Albert Pierrepoint, the son and nephew of hangmen, hanged 608 men and women for the British penal system between 1933 and 1955, including dozens of Nazi war criminals - earning him minor celebrity, which he disliked. He was an exemplar of how to execute prisoners as swiftly and mercifully as possible, by adjusting the noose length to ensure that they died from an instantaneous broken neck rather than slow strangulation. He also insisted that execution absolved them of their sins, therefore their bodies must be handled with respect.
Yet the grimness of his profession wore Pierrepoint down, and later in life he renounced it, writing in his 1974 autobiography that, "Capital punishment, in my view, achieved nothing except revenge." (England has since abolished it.)
Coincidentally, Spall had been fascinated with Pierrepoint ever since reading his book at age 17, "one of the first serious books I'd read." His performance is a master class in how to portray a decent man with a vast capacity for denial. "The film is explicit but non-explanatory," Spall said, as if describing his own acting style. "There's a lot of unsaid stuff that viewers have to glean for themselves: his working-class roots, his ambition and Edwardian sense of duty, being a servant of the state. Then segueing into his uneasiness about celebrity and financial reward. There's something about him that was unresolved in himself."
Like his character's, Spall's roots are working class (his father was a postal worker, his mother a hairdresser), and his accent and cadences sound it; he talks like the most colourful cab driver you've ever had.
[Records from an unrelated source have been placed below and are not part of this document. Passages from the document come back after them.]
(** C5, as stated, fails: [bold] and [italic] separated by a tab are two
    tokens separated by white space, and the record yields no declaration
    at all. *)
Lemma fontStyle_tab_is_no_separator :
  whiteSpaceSeparated boldTabItalic = ["bold"; "italic"]
  /\ _settingsToStatements [("fontStyle", boldTabItalic)] = ""
  /\ _settingsToStatements [("fontStyle", boldTabItalic)]
     <> Js.join " " (flat_map fontStyleDeclaration (whiteSpaceSeparated boldTabItalic)).
Proof.
  split; [reflexivity |]. split; [reflexivity |].
  intros H. vm_compute in H. discriminate H.
Qed.

(** ** The walk over the settings of a theme document *)

Lemma fold_scopeRule (themeSelector statements : string)
    (rules cssRules : list string) :
  fold_left (scopeRule themeSelector statements) rules cssRules
  = (cssRules ++ map (tokenRule themeSelector statements) rules)%list.
Proof.
  revert cssRules.
  induction rules as [| rule rules IH]; intros cssRules; simpl.
  - now rewrite app_nil_r.
  - rewrite IH. unfold scopeRule, push, tokenRule. now rewrite <- app_assoc.
Qed.

(** An entry that is not taken as the editor settings adds its rules and
    leaves the editor settings alone. *)
Lemma themeSettingStep_scoped (themeSelector : string)
    (editorSettings : option ThemeSettingStyle) (cssRules : list string)
    (index : nat) (s : ThemeSetting.t) :
  index <> 0%nat \/ scopeTruthy (ThemeSetting.scope s) = true ->
  themeSettingStep themeSelector (editorSettings, cssRules) index s
  = (editorSettings, (cssRules ++ entryRules themeSelector s)%list).
Proof.
  intros Hscoped. unfold themeSettingStep, entryRules.
  assert (Hbranch : (index =? 0)%nat && negb (scopeTruthy (ThemeSetting.scope s)) = false).
  { destruct Hscoped as [Hindex | Hscope].
    - apply Nat.eqb_neq in Hindex. now rewrite Hindex.
    - rewrite Hscope. apply andb_false_r. }
  rewrite Hbranch.
  destruct (ThemeSetting.scope s) as [scope |]; simpl.
  - destruct (ThemeSetting.settings s) as [settings |].
    + destruct scope as [text | tokens]; simpl.
      * destruct (Js.truthy text).
        -- now rewrite fold_scopeRule.
        -- now rewrite app_nil_r.
      * now rewrite fold_scopeRule.
    + destruct scope as [text | tokens]; simpl;
        try destruct (Js.truthy text); now rewrite app_nil_r.
  - now rewrite app_nil_r.
Qed.

(** The entry at index 0 without a scope replaces the editor settings. *)
Lemma themeSettingStep_defaults (themeSelector : string)
    (editorSettings : option ThemeSettingStyle) (cssRules : list string)
    (s : ThemeSetting.t) :
  scopeTruthy (ThemeSetting.scope s) = false ->
  themeSettingStep themeSelector (editorSettings, cssRules) 0 s
  = (ThemeSetting.settings s, cssRules).
Proof.
  intros Hscope. unfold themeSettingStep. now rewrite Hscope.
Qed.

Lemma forEachFrom_later (themeSelector : string) (rest : list ThemeSetting.t) :
  forall (index : nat) (editorSettings : option ThemeSettingStyle)
         (cssRules : list string),
    forEachFrom (themeSettingStep themeSelector) (S index) rest
      (editorSettings, cssRules)
    = (editorSettings, (cssRules ++ flat_map (entryRules themeSelector) rest)%list).
Proof.
  induction rest as [| s rest IH]; intros index editorSettings cssRules;
    cbn [forEachFrom flat_map].
  - now rewrite app_nil_r.
  - rewrite themeSettingStep_scoped by (left; discriminate).
    rewrite IH. now rewrite <- app_assoc.
Qed.

(** C3.  The entry at index 0 is taken as the editor settings exactly when
    its scope is falsy (missing or empty): the walk then ends with that
    entry's [settings] as the editor settings and with the scoped rules of
    the other entries only.  When its scope is truthy the walk ends with
    the editor settings it started from, and the entry has contributed its
    scoped rules in front, built as those of every other entry.  The
    compiled style sheet follows: the rules of the whole editor come from
    the first entry in the first case, and there are none in the second. *)
Theorem first_entry_without_scope_is_editor_settings
    (s : ThemeSetting.t) (rest : list ThemeSetting.t) :
  (forall themeSelector,
      walkThemeSettings themeSelector (s :: rest)
      = if scopeTruthy (ThemeSetting.scope s)
        then (Some noEditorSettings,
              (entryRules themeSelector s
               ++ flat_map (entryRules themeSelector) rest)%list)
        else (ThemeSetting.settings s, flat_map (entryRules themeSelector) rest))
  /\ (forall host themeId name include,
         let themeSelector :=
           getBaseThemeId host themeId ++ "." ++ getSyntaxThemeId host themeId in
         _processThemeObject host themeId (ThemeDocument.mk name include (s :: rest))
         = if scopeTruthy (ThemeSetting.scope s)
           then Return (Js.join newline
                          (entryRules themeSelector s
                           ++ flat_map (entryRules themeSelector) rest)%list)
           else match ThemeSetting.settings s with
                | Some editorSettings =>
                    Return (Js.join newline
                              (editorRules themeSelector editorSettings
                                 (flat_map (entryRules themeSelector) rest)))
                | None => ThrowTypeError
                end).
Proof.
  assert (Hwalk : forall themeSelector,
             walkThemeSettings themeSelector (s :: rest)
             = if scopeTruthy (ThemeSetting.scope s)
               then (Some noEditorSettings,
                     (entryRules themeSelector s
                      ++ flat_map (entryRules themeSelector) rest)%list)
               else (ThemeSetting.settings s,
                     flat_map (entryRules themeSelector) rest)).
  { intros themeSelector. unfold walkThemeSettings, forEach. cbn [forEachFrom].
    destruct (scopeTruthy (ThemeSetting.scope s)) eqn:Hscope.
    - rewrite themeSettingStep_scoped by (now right).
      now rewrite forEachFrom_later.
    - rewrite themeSettingStep_defaults by assumption.
      now rewrite forEachFrom_later. }
  split; [exact Hwalk |].
  intros host themeId name include themeSelector. unfold _processThemeObject.
  cbn [ThemeDocument.settings]. fold themeSelector. rewrite Hwalk.
  destruct (scopeTruthy (ThemeSetting.scope s)); reflexivity.
Qed.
To Pierrepoint, he brings his signature talent: He is king of the slowly dawning realization. In one of the saddest scenes in a sad film, Pierrepoint discovers that the prisoner he's about to hang is a friend whose full name he didn't recognize. The incident is true, and during his research, Spall saw some film footage of Pierrepoint's reaction to it. "All he says is, 'It shook me,' " Spall said. "But there's a look in his eyes."